• What you have to do: Your answer should be the exact lines of the data below from the one containing "assert_ (block_offset_ w" through the one containing "(** The type of a fragment. *)"; please include nothing else.

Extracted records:
· · ·

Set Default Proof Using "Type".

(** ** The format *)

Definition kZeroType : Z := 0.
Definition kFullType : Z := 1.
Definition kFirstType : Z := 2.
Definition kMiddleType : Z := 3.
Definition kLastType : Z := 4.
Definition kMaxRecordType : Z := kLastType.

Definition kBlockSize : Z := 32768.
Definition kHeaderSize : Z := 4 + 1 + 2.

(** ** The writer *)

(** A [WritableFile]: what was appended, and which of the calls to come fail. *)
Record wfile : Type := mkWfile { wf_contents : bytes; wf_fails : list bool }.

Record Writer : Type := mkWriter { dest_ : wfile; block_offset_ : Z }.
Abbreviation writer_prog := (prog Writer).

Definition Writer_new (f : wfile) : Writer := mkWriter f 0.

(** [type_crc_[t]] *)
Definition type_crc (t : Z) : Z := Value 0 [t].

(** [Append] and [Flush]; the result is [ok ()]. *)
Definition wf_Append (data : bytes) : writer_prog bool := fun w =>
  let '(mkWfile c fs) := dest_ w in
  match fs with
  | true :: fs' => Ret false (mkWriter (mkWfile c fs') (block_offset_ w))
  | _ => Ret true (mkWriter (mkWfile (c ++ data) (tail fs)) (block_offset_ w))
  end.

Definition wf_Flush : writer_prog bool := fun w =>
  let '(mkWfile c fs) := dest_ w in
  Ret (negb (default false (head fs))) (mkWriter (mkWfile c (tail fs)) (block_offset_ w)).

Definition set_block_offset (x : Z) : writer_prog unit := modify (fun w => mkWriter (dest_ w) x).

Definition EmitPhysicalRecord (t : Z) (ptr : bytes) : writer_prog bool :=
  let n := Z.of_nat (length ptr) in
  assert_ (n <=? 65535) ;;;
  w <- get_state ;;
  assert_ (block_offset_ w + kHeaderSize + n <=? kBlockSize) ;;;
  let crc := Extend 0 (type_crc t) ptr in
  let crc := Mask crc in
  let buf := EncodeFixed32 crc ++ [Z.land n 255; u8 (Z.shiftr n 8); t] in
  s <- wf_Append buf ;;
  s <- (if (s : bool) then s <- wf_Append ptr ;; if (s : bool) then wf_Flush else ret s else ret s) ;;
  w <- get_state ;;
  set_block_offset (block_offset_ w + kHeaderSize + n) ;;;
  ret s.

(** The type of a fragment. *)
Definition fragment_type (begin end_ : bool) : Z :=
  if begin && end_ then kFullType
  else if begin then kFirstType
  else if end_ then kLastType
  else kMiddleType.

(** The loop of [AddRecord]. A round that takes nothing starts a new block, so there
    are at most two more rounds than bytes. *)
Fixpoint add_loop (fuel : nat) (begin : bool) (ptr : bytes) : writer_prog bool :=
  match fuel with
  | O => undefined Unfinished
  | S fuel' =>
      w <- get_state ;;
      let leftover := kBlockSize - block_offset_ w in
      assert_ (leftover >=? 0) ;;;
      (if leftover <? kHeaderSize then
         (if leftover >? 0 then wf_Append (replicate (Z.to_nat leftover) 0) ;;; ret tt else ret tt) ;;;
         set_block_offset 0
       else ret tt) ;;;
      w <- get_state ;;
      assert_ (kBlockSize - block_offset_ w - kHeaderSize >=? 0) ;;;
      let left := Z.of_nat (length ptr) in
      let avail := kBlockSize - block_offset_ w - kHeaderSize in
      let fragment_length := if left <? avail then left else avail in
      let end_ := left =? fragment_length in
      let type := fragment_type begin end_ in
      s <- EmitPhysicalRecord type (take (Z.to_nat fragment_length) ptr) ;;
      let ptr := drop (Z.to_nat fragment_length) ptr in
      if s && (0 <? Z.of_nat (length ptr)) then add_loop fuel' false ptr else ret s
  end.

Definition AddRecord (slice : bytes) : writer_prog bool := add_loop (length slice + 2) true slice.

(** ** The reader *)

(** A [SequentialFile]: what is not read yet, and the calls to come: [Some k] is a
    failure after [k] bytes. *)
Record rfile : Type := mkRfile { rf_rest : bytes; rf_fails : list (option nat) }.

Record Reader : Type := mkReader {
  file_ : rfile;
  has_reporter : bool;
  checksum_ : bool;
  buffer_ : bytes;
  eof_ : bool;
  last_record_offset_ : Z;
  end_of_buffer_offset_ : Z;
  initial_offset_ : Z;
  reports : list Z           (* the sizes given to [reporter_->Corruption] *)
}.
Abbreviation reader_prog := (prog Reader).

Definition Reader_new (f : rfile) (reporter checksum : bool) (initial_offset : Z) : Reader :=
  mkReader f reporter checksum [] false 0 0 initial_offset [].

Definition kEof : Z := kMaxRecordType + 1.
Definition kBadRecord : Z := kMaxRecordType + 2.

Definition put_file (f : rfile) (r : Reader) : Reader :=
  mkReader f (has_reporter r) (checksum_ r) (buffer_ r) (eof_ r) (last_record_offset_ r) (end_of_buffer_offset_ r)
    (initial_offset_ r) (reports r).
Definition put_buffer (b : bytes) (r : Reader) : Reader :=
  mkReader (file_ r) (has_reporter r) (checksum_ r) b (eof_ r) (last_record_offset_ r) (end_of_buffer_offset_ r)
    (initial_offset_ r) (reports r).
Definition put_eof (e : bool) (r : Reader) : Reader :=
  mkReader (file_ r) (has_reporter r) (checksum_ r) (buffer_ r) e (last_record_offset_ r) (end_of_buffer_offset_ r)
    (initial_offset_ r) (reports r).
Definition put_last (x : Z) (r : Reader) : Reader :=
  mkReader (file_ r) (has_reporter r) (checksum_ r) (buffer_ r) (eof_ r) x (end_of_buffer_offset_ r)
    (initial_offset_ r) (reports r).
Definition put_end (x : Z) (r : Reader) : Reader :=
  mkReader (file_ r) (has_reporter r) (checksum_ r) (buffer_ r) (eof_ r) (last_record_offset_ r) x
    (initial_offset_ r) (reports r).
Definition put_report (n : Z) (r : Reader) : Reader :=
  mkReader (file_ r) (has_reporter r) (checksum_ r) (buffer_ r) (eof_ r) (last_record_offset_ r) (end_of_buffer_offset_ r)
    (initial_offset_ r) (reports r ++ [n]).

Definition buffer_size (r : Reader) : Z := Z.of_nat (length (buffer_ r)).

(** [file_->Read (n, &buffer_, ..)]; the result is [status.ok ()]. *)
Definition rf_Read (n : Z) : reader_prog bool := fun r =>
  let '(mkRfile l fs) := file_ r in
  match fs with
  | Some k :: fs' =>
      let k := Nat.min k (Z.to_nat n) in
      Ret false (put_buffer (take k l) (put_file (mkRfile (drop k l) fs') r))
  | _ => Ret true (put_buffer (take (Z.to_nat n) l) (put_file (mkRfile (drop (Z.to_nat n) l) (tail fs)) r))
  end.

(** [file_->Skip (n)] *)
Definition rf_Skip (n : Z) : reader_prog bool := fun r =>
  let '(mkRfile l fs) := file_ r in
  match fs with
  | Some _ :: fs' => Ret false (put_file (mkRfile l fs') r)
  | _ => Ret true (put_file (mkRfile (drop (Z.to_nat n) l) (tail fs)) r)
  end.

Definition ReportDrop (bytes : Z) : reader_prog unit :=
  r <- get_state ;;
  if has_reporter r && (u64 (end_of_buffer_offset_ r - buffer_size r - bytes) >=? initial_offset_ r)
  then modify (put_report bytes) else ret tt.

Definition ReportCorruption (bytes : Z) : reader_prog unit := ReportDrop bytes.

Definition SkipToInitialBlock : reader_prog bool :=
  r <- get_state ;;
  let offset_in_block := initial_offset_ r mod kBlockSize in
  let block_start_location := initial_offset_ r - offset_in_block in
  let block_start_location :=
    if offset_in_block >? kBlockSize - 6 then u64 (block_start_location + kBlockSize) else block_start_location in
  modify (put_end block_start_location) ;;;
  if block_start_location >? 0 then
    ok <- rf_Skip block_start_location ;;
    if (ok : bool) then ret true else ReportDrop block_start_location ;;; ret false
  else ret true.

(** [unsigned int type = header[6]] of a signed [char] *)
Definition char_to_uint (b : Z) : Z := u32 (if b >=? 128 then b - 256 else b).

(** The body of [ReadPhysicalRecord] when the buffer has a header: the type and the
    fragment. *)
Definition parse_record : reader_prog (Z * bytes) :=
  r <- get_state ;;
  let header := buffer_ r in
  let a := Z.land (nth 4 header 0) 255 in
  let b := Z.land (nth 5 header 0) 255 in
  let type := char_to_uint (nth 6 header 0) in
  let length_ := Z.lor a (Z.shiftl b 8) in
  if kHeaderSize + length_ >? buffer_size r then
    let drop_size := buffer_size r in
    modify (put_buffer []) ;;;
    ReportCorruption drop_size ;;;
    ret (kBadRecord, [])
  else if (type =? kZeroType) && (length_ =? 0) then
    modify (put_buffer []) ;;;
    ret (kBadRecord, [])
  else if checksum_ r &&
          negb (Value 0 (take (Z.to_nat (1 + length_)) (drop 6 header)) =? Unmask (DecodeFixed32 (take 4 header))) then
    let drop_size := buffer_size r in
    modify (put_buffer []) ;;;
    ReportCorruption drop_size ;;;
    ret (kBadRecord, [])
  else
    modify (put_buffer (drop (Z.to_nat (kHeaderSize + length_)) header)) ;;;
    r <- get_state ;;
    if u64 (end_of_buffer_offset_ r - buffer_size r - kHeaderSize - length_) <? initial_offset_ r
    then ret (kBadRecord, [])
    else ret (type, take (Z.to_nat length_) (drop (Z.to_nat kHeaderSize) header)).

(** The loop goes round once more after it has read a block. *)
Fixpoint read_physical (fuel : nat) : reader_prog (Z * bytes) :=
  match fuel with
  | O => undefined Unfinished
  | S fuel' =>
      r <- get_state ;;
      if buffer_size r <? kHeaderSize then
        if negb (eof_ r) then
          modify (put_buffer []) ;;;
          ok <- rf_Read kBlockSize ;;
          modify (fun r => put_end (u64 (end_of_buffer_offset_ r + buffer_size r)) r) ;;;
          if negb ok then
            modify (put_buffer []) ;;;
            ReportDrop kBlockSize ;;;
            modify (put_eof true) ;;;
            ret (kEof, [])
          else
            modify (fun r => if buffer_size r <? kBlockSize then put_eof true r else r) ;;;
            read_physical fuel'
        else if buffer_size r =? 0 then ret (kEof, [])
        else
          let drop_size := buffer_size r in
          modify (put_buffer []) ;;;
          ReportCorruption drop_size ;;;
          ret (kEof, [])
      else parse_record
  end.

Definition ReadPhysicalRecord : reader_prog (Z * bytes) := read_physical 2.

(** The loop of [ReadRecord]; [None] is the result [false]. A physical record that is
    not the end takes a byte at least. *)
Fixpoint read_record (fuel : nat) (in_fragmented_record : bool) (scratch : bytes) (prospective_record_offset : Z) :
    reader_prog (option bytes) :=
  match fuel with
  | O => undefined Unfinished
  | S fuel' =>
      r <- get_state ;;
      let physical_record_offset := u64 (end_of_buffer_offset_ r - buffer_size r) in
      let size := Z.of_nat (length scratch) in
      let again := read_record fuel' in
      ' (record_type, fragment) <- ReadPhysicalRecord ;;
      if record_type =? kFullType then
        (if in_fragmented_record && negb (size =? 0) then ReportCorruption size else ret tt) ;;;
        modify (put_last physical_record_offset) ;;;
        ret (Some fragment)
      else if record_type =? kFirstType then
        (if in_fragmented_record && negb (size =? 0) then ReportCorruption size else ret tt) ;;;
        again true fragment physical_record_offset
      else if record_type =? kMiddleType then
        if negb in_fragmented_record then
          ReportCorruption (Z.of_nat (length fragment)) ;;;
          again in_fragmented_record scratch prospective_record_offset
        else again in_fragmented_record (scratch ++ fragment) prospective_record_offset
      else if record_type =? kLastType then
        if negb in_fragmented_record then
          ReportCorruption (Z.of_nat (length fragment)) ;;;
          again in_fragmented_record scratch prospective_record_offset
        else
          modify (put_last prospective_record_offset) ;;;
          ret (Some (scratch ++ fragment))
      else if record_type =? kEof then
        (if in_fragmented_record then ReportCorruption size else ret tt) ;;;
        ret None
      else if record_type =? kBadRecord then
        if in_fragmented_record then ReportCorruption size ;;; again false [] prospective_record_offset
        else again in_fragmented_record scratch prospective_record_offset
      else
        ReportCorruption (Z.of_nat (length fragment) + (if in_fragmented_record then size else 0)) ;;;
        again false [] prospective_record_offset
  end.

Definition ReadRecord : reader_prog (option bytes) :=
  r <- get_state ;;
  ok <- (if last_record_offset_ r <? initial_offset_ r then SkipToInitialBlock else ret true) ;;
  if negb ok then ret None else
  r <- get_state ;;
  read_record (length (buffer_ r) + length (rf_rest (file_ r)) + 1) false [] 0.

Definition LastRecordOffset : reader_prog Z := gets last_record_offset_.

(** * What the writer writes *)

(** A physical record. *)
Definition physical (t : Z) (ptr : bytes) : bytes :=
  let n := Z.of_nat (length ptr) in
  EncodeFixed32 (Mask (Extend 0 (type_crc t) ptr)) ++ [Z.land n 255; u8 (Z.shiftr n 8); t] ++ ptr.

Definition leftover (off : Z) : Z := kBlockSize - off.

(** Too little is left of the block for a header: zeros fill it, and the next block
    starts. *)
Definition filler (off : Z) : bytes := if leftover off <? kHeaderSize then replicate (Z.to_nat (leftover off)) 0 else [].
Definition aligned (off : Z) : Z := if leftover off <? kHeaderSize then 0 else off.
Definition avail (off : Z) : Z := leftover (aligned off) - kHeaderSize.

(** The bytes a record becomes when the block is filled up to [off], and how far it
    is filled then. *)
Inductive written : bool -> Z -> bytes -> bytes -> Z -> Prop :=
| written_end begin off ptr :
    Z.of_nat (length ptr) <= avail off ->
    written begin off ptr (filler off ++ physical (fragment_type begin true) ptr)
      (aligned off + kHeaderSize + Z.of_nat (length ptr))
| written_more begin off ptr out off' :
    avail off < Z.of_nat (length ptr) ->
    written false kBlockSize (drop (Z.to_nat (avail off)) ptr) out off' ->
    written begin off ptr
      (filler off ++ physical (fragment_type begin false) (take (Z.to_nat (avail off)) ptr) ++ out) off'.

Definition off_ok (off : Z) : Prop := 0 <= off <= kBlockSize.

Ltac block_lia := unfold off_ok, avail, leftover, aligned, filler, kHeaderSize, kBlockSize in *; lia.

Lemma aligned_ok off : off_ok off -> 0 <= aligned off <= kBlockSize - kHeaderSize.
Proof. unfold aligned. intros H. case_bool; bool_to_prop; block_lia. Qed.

· · ·

• Expected answer:
  assert_ (block_offset_ w + kHeaderSize + n <=? kBlockSize) ;;;
  let crc := Extend 0 (type_crc t) ptr in
  let crc := Mask crc in
  let buf := EncodeFixed32 crc ++ [Z.land n 255; u8 (Z.shiftr n 8); t] in
  s <- wf_Append buf ;;
  s <- (if (s : bool) then s <- wf_Append ptr ;; if (s : bool) then wf_Flush else ret s else ret s) ;;
  w <- get_state ;;
  set_block_offset (block_offset_ w + kHeaderSize + n) ;;;
  ret s.

(** The type of a fragment. *)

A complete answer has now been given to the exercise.